START RECORDS PROVIDED
(* ===== verification/IntelRing.v ===== *)
(** The rings of the e1000 driver: what the driver relies on of the NIC and of the
    kernel's memory, the invariant of the driver's state, and its operations. *)
From Stdlib Require Import ZArith Lia.
From stdpp Require Import prelude list numbers gmap.
From S2P Require Import Prelude Cursor Packet Net NetBuild NetParse NetDevice PageTable Pci Intel.
Import Intel IntelOps.

(** * The NIC as the manual describes it *)
(** Descriptors are counted from the start of the NIC; [k] is in slot [k mod 256]. *)
Definition slot (k : Z) : nat := Z.to_nat (k mod 256).

(** Frames sent so far and descriptors handed over for sending; frames stored so
    far and descriptors available for storing. *)
Record View := mkView { wire : list (list Z); given : Z; arrived : list (list Z); avail : Z }.

(** The bytes behind transmit descriptor [k]. *)
Definition fetch (d : Dma) (k : Z) : option (list Z) :=
  desc ← txd d !! slot k; bytes ← ram d !! tx_addr desc; Some (take (Z.to_nat (tx_len desc)) bytes).
Definition marked (desc : LegacyTxDescriptor) : LegacyTxDescriptor :=
  mkTx (tx_addr desc) (tx_len desc) (tx_cso desc) (tx_cmd desc) (Z.lor (tx_status desc) 1)
    (tx_css desc) (tx_special desc).
(** Long frames are refused and damaged ones are not stored ([rctl]'s bits). *)
Definition frame_ok (f : list Z) : Prop := bytes_ok f ∧ zlen f ≤ 1522.
Definition page_ok (b : list Z) : Prop := length b = Packet.BUF_LEN ∧ bytes_ok b.
Definition stored (f : list Z) (desc : RxDescriptor) : Prop :=
  Z.land (rx_status desc) 1 = 1 ∧ rx_errors desc = 0 ∧ rx_len desc = zlen f.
END RECORDS PROVIDED
### WORK ITEM
Nothing but the lines from the line containing "Definition page_ok (b" through the final line of the entries should appear in your answer, copied exactly.

### RESULT
Definition page_ok (b : list Z) : Prop := length b = Packet.BUF_LEN ∧ bytes_ok b.
Definition stored (f : list Z) (desc : RxDescriptor) : Prop :=
  Z.land (rx_status desc) 1 = 1 ∧ rx_errors desc = 0 ∧ rx_len desc = zlen f.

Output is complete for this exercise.